So Rees-Mogg’s bid for a post considered to be one of the most important select committee posts in Westminster was always expected to fail: he is no one’s idea of a moderate and has largely eschewed the more socially popular APPGs. To add to his difficulties, his opponent, the liberal Tory Nicky Morgan, in addition to being more ideologically congenial to Labour MPs, had made numerous friends and allies in other parties because of her work on the Remain campaign and its successor organisation, Open Britain. Yet, in the end, while Morgan won, she did so only by 64 votes, taking 290 to Rees-Mogg’s 226. Considering that, to my knowledge, Rees-Mogg can scarcely have attracted the votes of a dozen Labour MPs and perhaps another dozen from other parties, he must have won, and won well, among Tory MPs.

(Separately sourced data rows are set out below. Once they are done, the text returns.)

Record MountCapabilityClaims := mkMountClaims {
  m_capability_id : string;
  m_audience : string;
  m_operation : Z;
  m_tenant_id : string;
  m_principal_id : string;
  m_mount_session_id : string;
  m_credential_id : string;
  m_drive_id : string;
  m_resource_id : string;
  m_version_id : string;
  m_write_session_id : string;
  m_range_start : Z;
  m_range_end : Z;
  m_credential_generation : Z;
  m_authorization_generation : Z;
  m_membership_generation : Z;
  m_drive_acl_generation : Z;
  m_namespace_generation : Z;
  m_resource_acl_generation : Z;
  m_gateway_epoch : Z;
  m_fencing_token : Z;
  m_nonce : bytes;
  m_issued_at_unix_seconds : Z;
  m_expires_at_unix_seconds : Z;
  m_grant_id : string;
  m_content_blake3 : bytes
}.

(** [SignedCapability] and [SignedMountCapability] have the same fields. *)
Record SignedCapability := mkSigned { key_generation : Z; claims_bytes : bytes; signature : bytes }.
Record SignedMountCapability :=
  mkSignedMount { m_key_generation : Z; m_claims_bytes : bytes; m_signature : bytes }.

Inductive CapabilityOperation :=
| OpUnspecified | OpUploadPart | OpFinalizeUpload | OpDownload | OpDeletePayload | OpScrubPayload
| OpWriteCollaborationObject | OpFinalizeCollaborationObject | OpReadCollaborationObject
| OpReadDocumentVersion | OpWriteDocumentRevision | OpFinalizeDocumentRevision
| OpWriteRevisionChunk | OpReadRevisionChunk | OpDeleteRevisionChunk | OpReadRevisionLegacyPayload.
#[export] Instance CapabilityOperation_eq_dec : EqDecision CapabilityOperation.
Proof. solve_decision. Defined.

Definition op_i32 (o : CapabilityOperation) : Z :=
  match o with
  | OpUnspecified => 0 | OpUploadPart => 1 | OpFinalizeUpload => 2 | OpDownload => 3
  | OpDeletePayload => 4 | OpScrubPayload => 5 | OpWriteCollaborationObject => 6
  | OpFinalizeCollaborationObject => 7 | OpReadCollaborationObject => 8
  | OpReadDocumentVersion => 9 | OpWriteDocumentRevision => 10 | OpFinalizeDocumentRevision => 11
  | OpWriteRevisionChunk => 12 | OpReadRevisionChunk => 13 | OpDeleteRevisionChunk => 14
  | OpReadRevisionLegacyPayload => 15
  end.

Inductive MountCapabilityOperation :=
| MoUnspecified | MoRead | MoWrite | MoFlush | MoFinalize | MoAbort | MoDeleteStaging
| MoWriteData | MoDeallocate | MoAllocate | MoSeekData | MoSeekHole.

Definition mount_op_i32 (o : MountCapabilityOperation) : Z :=
  match o with
  | MoUnspecified => 0 | MoRead => 1 | MoWrite => 2 | MoFlush => 3 | MoFinalize => 4 | MoAbort => 5
  | MoDeleteStaging => 6 | MoWriteData => 7 | MoDeallocate => 8 | MoAllocate => 9
  | MoSeekData => 10 | MoSeekHole => 11
  end.

(** ** The closed sets of uses *)

Inductive ApiStorageCapabilityUse := UploadPart | FinalizeUpload | Download.
Inductive CollaborationStorageCapabilityUse := WriteObject | FinalizeObject | ReadObject.
Inductive DocumentStorageCapabilityUse := ReadVersion | WriteRevision | FinalizeRevision.
Inductive RevisionStorageCapabilityUse := WriteChunk | ReadChunk | DeleteChunk | ReadLegacyPayload.
Inductive MountStorageCapabilityUse :=
| MRead | MWriteData | MDeallocate | MAllocate | MSeekData | MSeekHole | MFlush | MFinalize | MAbort
| MDeleteStaging.
#[export] Instance MountStorageCapabilityUse_eq_dec : EqDecision MountStorageCapabilityUse.
Proof. solve_decision. Defined.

 Of course, a select committee chairmanship and being prime minister are very different. A critical mass of Conservative MPs will always recoil from the notion of putting someone who has never reached cabinet rank straight in at No 10. Should Rees-Mogg put himself forward for the Conservative leadership, as many expect, he won’t get anything close to 226 votes from the parliamentary party. But he doesn’t have to: under the rules, the role of MPs is to winnow down the list of candidates to two survivors, who then compete for the votes of members. Andrea Leadsom made it to the final two with the support of just 84 MPs, and several Conservatives believe that Rees-Mogg could reach a similar figure.

 Although the Leadsom of 2016 and Rees-Mogg of today have much in common – they are both committed Brexiteers who have or had never held cabinet rank – the differences are just as important. When Leadsom ran in 2016, she was taking part in the honourable tradition of running not to win but to establish her credentials for a cabinet post in the immediate aftermath. Only the implosion of Boris Johnson and Michael Gove meant that she did as well as she did.

If Rees-Mogg decides to run, he starts in a very different position: he is, as far as the bookmakers are concerned, already the frontrunner. Most Conservative MPs are ideologically closer to David Cameron than they are to Theresa May, and are light years away from Rees-Mogg, who is a deeply religious social conservative.

Tactical voting has always been a feature of Tory leadership contests, and Rees-Mogg’s undoubted appeal among the grassroots means that his most ardent opponents will be desperate to prevent him reaching the final two, even if that means elevating another candidate whose politics they dislike, such as Johnson. Yet Rees-Mogg is on the rise, in part because he shares some of Jeremy Corbyn’s qualities: the Labour leader will play a more significant role in the next Tory leadership contest than any rival politician since Tony Blair in 2005, when Cameron consciously pitched himself as the party’s answer to the man who had defeated them three times.

Although Corbyn has not yet defeated the Tories, the lost majority of 2017 has had a similar effect on party morale. The fear of a Corbyn victory outweighs anything any government has felt about its possible successor in the modern era.

The next Conservative leadership election will, as a result, hinge on two questions: why is this happening to us, and how can we stop it? Rees-Mogg’s explanation is simple: Corbyn’s success stems from the fact that he has confidence in his principles, and the Tory problem is that they don’t. Or, as Rees-Mogg himself put it at the 2017 Conservative party conference, the trouble started in 2005, when the Tories looked back at three election defeats and decided “the answer is to be a bit more Blairite”.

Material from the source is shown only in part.